Anyhoo. This year’s theme refers more to the use of spices in our today’s life, hence the title. Of course, the history of spice trade is still incorporated in the exhibition, because there would be new visitors and sort of as a reminder to those who had visited before. But there were also sections of: Varieties of spices, Spices as food seasoning and ingredients, Spices and trade, and the sections for which I did the display drawings: Spices and health (which consisted of jamu or closely translated as herbal drinks), and Spices and pleasure (in this case consisted of sex and kretek or clove cigarettes).
I’m not a smoker, and I don’t normally talk so openly about sex. So these two topics were quite a challenge for me, in terms of references and choosing what to display. But that’s what team-working is for!
I was advised to watch the Rara Mendut movie from the ‘80s, which was an adaptation from a Javanese legend, in which a beautiful woman had to use her sensuality to sell pre-smoked kretek to gain money for paying high tax that the adipati (governor, sorta) charged her for not wanting to be his concubine. And then a book about Kretek has been lying around at home, borrowed from my husband’s office, was also a good source of references, textually and visually.
For the spices and sex part, I needed a little more time to decide how sensual I was supposed to make the display. I was afraid there would be too much nudity or vulgarity, but at the same time I needed to make the display grab enough attention for visitors to read the captions. Having that said, I needn’t to worry so much about the content, because we had experts in discussions and sharing sessions. The drawings on the walls were more as illustrations.
Having said that, I found the research to be equally fun as the drawing part. It added much to my knowledge and understanding of spices and its applications, though I know there is still sooo much more I haven’t known about. It sure adds a new destination in my travel wish list: Kudus, a small town in Central Java popular with its many cigarette factories, more specifically I’d love to visit Gunung dan Klapa factory simply because of the odd name (translates to Mountain and Coconut) and their old iconic badge, that is if it still exists.
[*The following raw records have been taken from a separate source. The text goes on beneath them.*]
(** ** Scanner states around one value *)

Definition value_state (f : scanner.stepfn) : Prop :=
  f = scanner.stateBeginValue ∨ f = scanner.stateBeginValueOrEmpty.

Definition string_state (f : scanner.stepfn) : Prop :=
  value_state f ∨ f = scanner.stateBeginString ∨ f = scanner.stateBeginStringOrEmpty.

Definition no_error (ops : list (Z * scanner.scanop)) : Prop :=
  Forall (λ x, x.2 ≠ scanner.scanError) ops.

(** After a value: no error, the same parse stack, and the scanner
    waits for what follows the value (or, at the top, has ended). *)
Definition ended_at (ps : list scanner.parse) (s' : scanner.scanner) : Prop :=
  scanner.err s' = None ∧ scanner.parseState s' = ps ∧
  (scanner.step s' = scanner.stateEndValue ∨
   ps = [] ∧ scanner.step s' = scanner.stateEndTop ∧ scanner.endTop s' = true).

Definition ended (s s' : scanner.scanner) : Prop := ended_at (scanner.parseState s) s'.

(** The walk over [ops] leaves the value [v] completed, not yet placed. *)
Definition yields (ops : list (Z * scanner.scanop)) (v : jvalue) : Prop :=
  ∀ b, lit b = None → last b = None →
  ∃ b', build b ops = Some b' ∧ close_lit b' = Some (mkBuilder (stack b) None (Some v)).

(** The bytes [e] are read as the value [v] from every state that
    expects a value, when [d] more levels of nesting fit. *)
Definition reads (e : list Z) (v : jvalue) (d : nat) : Prop :=
  ∀ s, value_state (scanner.step s) → scanner.err s = None →
  Z.of_nat (length (scanner.parseState s) + d) <= scanner.maxNestingDepth →
  ∃ ops s', scanner.run s e = (ops, s') ∧ no_error ops ∧ ended s s' ∧ yields ops v.

Lemma reads_mono e v d d' : reads e v d → (d ≤ d')%nat → reads e v d'.
Proof. intros H Hd s Hs He Hl. apply H; [done | done | lia]. Qed.

Lemma no_error_app o1 o2 : no_error o1 → no_error o2 → no_error (o1 ++ o2).
Proof. apply Forall_app_2. Qed.

(** ** Strings *)

Lemma run_appendString x s :
  ascii_str x = true → string_state (scanner.step s) → scanner.err s = None →
  ∃ ops s', scanner.run s (bytes (json.appendString x)) = (ops, s') ∧ no_error ops ∧
    scanner.err s' = None ∧ scanner.parseState s' = scanner.parseState s ∧
    scanner.step s' = scanner.stateEndValue ∧ yields ops (JString (bytes x)).
Proof.
  intros Hx Hs He. apply ascii_str_Forall in Hx as Hx'.
  unfold json.appendString. rewrite !bytes_app. cbn [json.str1 json.dq bytes]. change (bv _) with 0x22.
  set (body := bytes (json.string_body (String.length x) x)).
  set (s1 := scanner.mk scanner.stateInString (scanner.endTop s) (scanner.parseState s) (scanner.err s)
               (scanner.bytes s + 1)).
  assert (H0 : scanner.run s [0x22] = ([(0x22, scanner.scanBeginLiteral)], s1)).
  { destruct s as [st et ps er bc]; cbn in *.
    destruct Hs as [[-> | ->] | [-> | ->]]; reflexivity. }
  pose proof (run_string_body x s1 Hx' eq_refl) as Hb. fold body in Hb.
  rewrite (run_app _ _ _ _ _ H0) by (repeat constructor; discriminate).
  rewrite (run_quoted _ _ _ Hb eq_refl). cbn [scanner.run fst snd].
  eexists _, _. split_and!; [reflexivity | | done | done | done |].
  - constructor; [discriminate|]. rewrite app_nil_r.
    apply no_error_app; [apply conts_ok | repeat constructor; discriminate].
  - intros [st [l|] lst] Hl Hlast; cbn in Hl, Hlast; [done|]. subst lst. rewrite app_nil_r.
    cbn [build build_step close_lit lit stack last mbind option_bind].
    rewrite build_app. cbn [build build_step close_lit lit stack last mbind option_bind app].
    rewrite build_app, build_conts. cbn. eexists. split; [reflexivity|]. cbn.
    rewrite rev_quoted. unfold body. by rewrite literal_appendString.
Qed.

Lemma reads_string x d : ascii_str x = true → reads (bytes (json.appendString x)) (JString (bytes x)) d.
Proof.
  intros Hx s Hs He _. destruct (run_appendString x s Hx (or_introl Hs) He) as (ops & s' & ? & ? & ? & ? & ? & ?).
  exists ops, s'. split_and!; [done | done | | done]. split_and!; [done | done | by left].
Qed.

(** The literal [null], which [json.Marshal] does not write for these
    values but a configuration may hold. *)
Lemma reads_null d : reads (bytes "null") JNull d.
Proof.
  intros [st et ps er bc] Hs He Hd. cbn in Hs, He. subst er.
  destruct Hs as [-> | ->]; (eexists _, _; split_and!;
    [reflexivity | repeat constructor; discriminate | split_and!; [done | done | by left] |]);
    intros [stk l lst] Hl Hlast; cbn in Hl, Hlast; subst; eexists; split; reflexivity.
Qed.

(** ** Arrays and objects, byte by byte *)

Lemma run_seq s a b o1 s1 o2 s2 :
  scanner.run s a = (o1, s1) → no_error o1 → scanner.run s1 b = (o2, s2) →
  scanner.run s (a ++ b) = (o1 ++ o2, s2).
Proof. intros H1 Hn H2. by rewrite (run_app _ _ _ _ _ H1 Hn), H2. Qed.

Lemma ended_pop ps s :
  scanner.err s = None → (∃ p, scanner.parseState s = p :: ps) → ended_at ps (scanner.popParseState s).
Proof.
  intros He [p Hp]. unfold scanner.popParseState. rewrite Hp.
  destruct ps as [|p' ps]; cbn; split_and!; auto.
Qed.

Lemma ended_value p ps s : ended_at (p :: ps) s → scanner.step s = scanner.stateEndValue.
Proof. by intros (_ & _ & [? | (? & _)]). Qed.

(** One byte after a value inside an array: [','] or [']']. *)
Lemma run_array_comma s ps :
  scanner.step s = scanner.stateEndValue → scanner.parseState s = scanner.parseArrayValue :: ps →
  scanner.run s [0x2C] = ([(0x2C, scanner.scanArrayValue)],
    scanner.mk scanner.stateBeginValue (scanner.endTop s) (scanner.parseState s) (scanner.err s) (scanner.bytes s + 1)).
Proof. destruct s as [st et pst er bc]; cbn; intros -> ->. reflexivity. Qed.

Lemma run_array_close s ps :
  scanner.step s = scanner.stateEndValue ∨ scanner.step s = scanner.stateBeginValueOrEmpty →
  scanner.parseState s = scanner.parseArrayValue :: ps →
  scanner.run s [0x5D] = ([(0x5D, scanner.scanEndArray)], scanner.popParseState (bump 1 s)).
Proof. destruct s as [st et pst er bc]; cbn; intros [-> | ->] ->; reflexivity. Qed.

Lemma run_open_array s :
  value_state (scanner.step s) →
  Z.of_nat (S (length (scanner.parseState s))) <= scanner.maxNestingDepth →
  scanner.run s [0x5B] = ([(0x5B, scanner.scanBeginArray)],
    scanner.mk scanner.stateBeginValueOrEmpty (scanner.endTop s) (scanner.parseArrayValue :: scanner.parseState s)
      (scanner.err s) (scanner.bytes s + 1)).
Proof.
  destruct s as [st et pst er bc]; cbn. intros Hs Hd.
  destruct Hs as [-> | ->]; cbn; unfold scanner.pushParseState; cbn;
    by rewrite (proj2 (Z.leb_le _ _) Hd).
Qed.

(** The walk places a completed element and closes the array. *)
Lemma build_place_array b acc st v :
  close_lit b = Some (mkBuilder (FArray acc :: st) None (Some v)) →
  build b [(0x2C, scanner.scanArrayValue)] = Some (mkBuilder (FArray (v :: acc) :: st) None None) ∧
  build b [(0x5D, scanner.scanEndArray)] = Some (mkBuilder st None (Some (JArray (rev acc ++ [v])))).
Proof. intros Hb. cbn. rewrite Hb. done. Qed.

Section Elements.
Context (d : nat).

Lemma read_elems xs es :
  Forall2 (λ x e, reads (bytes e) (to_jvalue x) d) xs es → es ≠ [] →
  ∀ s ps, value_state (scanner.step s) → scanner.parseState s = scanner.parseArrayValue :: ps →
  scanner.err s = None → Z.of_nat (length (scanner.parseArrayValue :: ps) + d) <= scanner.maxNestingDepth →
  ∃ ops s', scanner.run s (bytes (json.join_comma es) ++ [0x5D]) = (ops, s') ∧ no_error ops ∧
    ended_at ps s' ∧
    ∀ st acc, build (mkBuilder (FArray acc :: st) None None) ops =
      Some (mkBuilder st None (Some (JArray (rev acc ++ map to_jvalue xs)))).
Proof.
  induction 1 as [|x e xs es Hxe Hrest IH]; intros Hne s ps Hs Hps He Hd; [done|].
  rewrite <- Hps in Hd. destruct (Hxe s Hs He Hd) as (o1 & s1 & Hr1 & Hn1 & Hend1 & Hy1).
  unfold ended in Hend1. rewrite Hps in Hend1.
  pose proof (ended_value _ _ _ Hend1) as Hstep1. destruct Hend1 as (He1 & Hps1 & _).
  destruct es as [|e' es].
  - inversion Hrest; subst. cbn [json.join_comma].
    rewrite (run_seq _ _ _ _ _ _ _ Hr1 Hn1 (run_array_close _ _ (or_introl Hstep1) Hps1)).
    eexists _, _. split_and!; [reflexivity | apply no_error_app; [done | repeat constructor; discriminate] | |].
    + apply ended_pop; [by destruct s1 | exists scanner.parseArrayValue; by destruct s1].
    + intros st acc. rewrite build_app. destruct (Hy1 (mkBuilder (FArray acc :: st) None None) eq_refl eq_refl) as (b' & -> & Hb'). cbn [mbind option_bind].
      by rewrite (proj2 (build_place_array _ _ _ _ Hb')).
  - change (json.join_comma (e :: e' :: es)) with (e +:+ "," +:+ json.join_comma (e' :: es)).
    rewrite !bytes_app. change (bytes ",") with [0x2C].
    rewrite <- !app_assoc.
    set (t2 := scanner.mk scanner.stateBeginValue (scanner.endTop s1) (scanner.parseState s1) (scanner.err s1)
                 (scanner.bytes s1 + 1)).
    destruct (IH ltac:(done) t2 ps ltac:(by left) Hps1 He1 ltac:(rewrite <- Hps; exact Hd))
      as (o2 & s2 & Hr2 & Hn2 & Hend2 & Hy2).
    rewrite (run_seq _ _ _ _ _ _ _ Hr1 Hn1
               (run_seq _ [0x2C] _ _ _ _ _ (run_array_comma _ _ Hstep1 Hps1) ltac:(repeat constructor; discriminate) Hr2)).
    eexists _, _. split_and!; [reflexivity | | done |].
    + apply no_error_app; [done|]. constructor; [discriminate | done].
    + intros st acc. rewrite build_app. destruct (Hy1 (mkBuilder (FArray acc :: st) None None) eq_refl eq_refl) as (b' & -> & Hb'). cbn [mbind option_bind].
      change ((0x2C, scanner.scanArrayValue) :: o2) with ([(0x2C, scanner.scanArrayValue)] ++ o2).
      rewrite build_app, (proj1 (build_place_array _ _ _ _ Hb')). cbn [mbind option_bind].
      rewrite Hy2. cbn. by rewrite <- app_assoc.
Qed.
(** One member of an object: its key, [':'] and its value. *)
Lemma read_entry k v e s ps :
  ascii_str k = true → reads (bytes e) v d →
  scanner.step s = scanner.stateBeginString ∨ scanner.step s = scanner.stateBeginStringOrEmpty →
  scanner.parseState s = scanner.parseObjectKey :: ps → scanner.err s = None →
  Z.of_nat (length (scanner.parseObjectKey :: ps) + d) <= scanner.maxNestingDepth →
  ∃ ops s', scanner.run s (bytes (json.appendString k +:+ ":" +:+ e)) = (ops, s') ∧ no_error ops ∧
    ended_at (scanner.parseObjectValue :: ps) s' ∧
    ∀ st ms, ∃ b', build (mkBuilder (FObject ms None :: st) None None) ops = Some b' ∧
      close_lit b' = Some (mkBuilder (FObject ms (Some (bytes k)) :: st) None (Some v)).
Proof.
  intros Hk Hv Hs Hps He Hd.
  destruct (run_appendString k s Hk ltac:(unfold string_state; tauto) He)
    as (o1 & s1 & Hr1 & Hn1 & He1 & Hps1 & Hst1 & Hy1).
  rewrite Hps in Hps1.
  set (t2 := scanner.mk scanner.stateBeginValue (scanner.endTop s1) (scanner.parseObjectValue :: ps)
               (scanner.err s1) (scanner.bytes s1 + 1)).
  assert (Hc : scanner.run s1 [0x3A] = ([(0x3A, scanner.scanObjectKey)], t2)).
  { unfold t2. destruct s1 as [st et pst er bc]; cbn in *. by subst. }
  destruct (Hv t2 ltac:(by left) He1 ltac:(exact Hd)) as (o2 & s2 & Hr2 & Hn2 & Hend2 & Hy2).
  rewrite !bytes_app. change (bytes ":") with [0x3A].
  rewrite (run_seq _ _ _ _ _ _ _ Hr1 Hn1 (run_seq _ [0x3A] _ _ _ _ _ Hc ltac:(repeat constructor; discriminate) Hr2)).
  eexists _, _. split_and!; [reflexivity | | exact Hend2 |].
  - apply no_error_app; [done|]. constructor; [discriminate | done].
  - intros st ms. rewrite build_app. destruct (Hy1 (mkBuilder (FObject ms None :: st) None None) eq_refl eq_refl)
      as (b1 & -> & Hb1). cbn [mbind option_bind].
    change ((0x3A, scanner.scanObjectKey) :: o2) with ([(0x3A, scanner.scanObjectKey)] ++ o2).
    rewrite build_app. cbn [build build_step]. rewrite Hb1. cbn [mbind option_bind stack last].
    exact (Hy2 (mkBuilder (FObject ms (Some (bytes k)) :: st) None None) eq_refl eq_refl).
Qed.

Lemma run_object_next s ps :
  scanner.step s = scanner.stateEndValue → scanner.parseState s = scanner.parseObjectValue :: ps →
  scanner.run s [0x2C] = ([(0x2C, scanner.scanObjectValue)],
    scanner.mk scanner.stateBeginString (scanner.endTop s) (scanner.parseObjectKey :: ps) (scanner.err s)
      (scanner.bytes s + 1)) ∧
  scanner.run s [0x7D] = ([(0x7D, scanner.scanEndObject)], scanner.popParseState (bump 1 s)).
Proof. destruct s as [st et pst er bc]; cbn; intros -> ->. split; reflexivity. Qed.

(** The walk places a completed member and closes the object. *)
Lemma build_place_object b ms k st v :
  close_lit b = Some (mkBuilder (FObject ms (Some k) :: st) None (Some v)) →
  build b [(0x2C, scanner.scanObjectValue)] = Some (mkBuilder (FObject ((k, v) :: ms) None :: st) None None) ∧
  build b [(0x7D, scanner.scanEndObject)] = Some (mkBuilder st None (Some (JObject (rev ms ++ [(k, v)])))).
Proof. intros Hb. cbn. rewrite Hb. done. Qed.

Definition entry_text (t : string * (json.goval * string)) : string := json.appendString t.1 +:+ ":" +:+ t.2.2.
I wasn’t the only one from Indohoy that was having fun in the project. Being a spice history enthusiast, Mumun gladly contributed as a speaker in the session of “Exploring the Spice Country”. She, together with Mbak Ratih from Gelar, shared their experiences about exploring the east part of Indonesia, namely Banda Neira Island, in search of Indonesian spice history, which also means the history of Indonesia itself. “There wouldn’t be Indonesia if there were no nutmeg in Banda Island,” Mumun said. Sharp and true.
The spices exhibition was held in Kota Tua (Old City), the oldest part of Jakarta. The gallery is exactly on the 2nd floor of the Post Office, which isn’t a very popular gallery. Honestly I had doubt that we’d get enough visitors to call it a success, but boy was I glad to be wrong! Fatahillah Square, the park in front of the Post Office, is always lively with people and their activities, moreover in the weekends. So we had at least some curious tourists coming in.
Plus, Gelar had managed to have speakers with their own fans, community, or simply supporting friends. The “Spice and Design” workshop session was also a magnet to young visitors, coming in a a short field trip still in their school uniforms. So it’s safe to say that the gallery was never empty of visitors!
With that as a fact, I hope #JalurRempah has actually added knowledge and awareness to its visitors. Even better, I hope it has sparked curiosity to find out more about our “hidden treasure” in any way they can.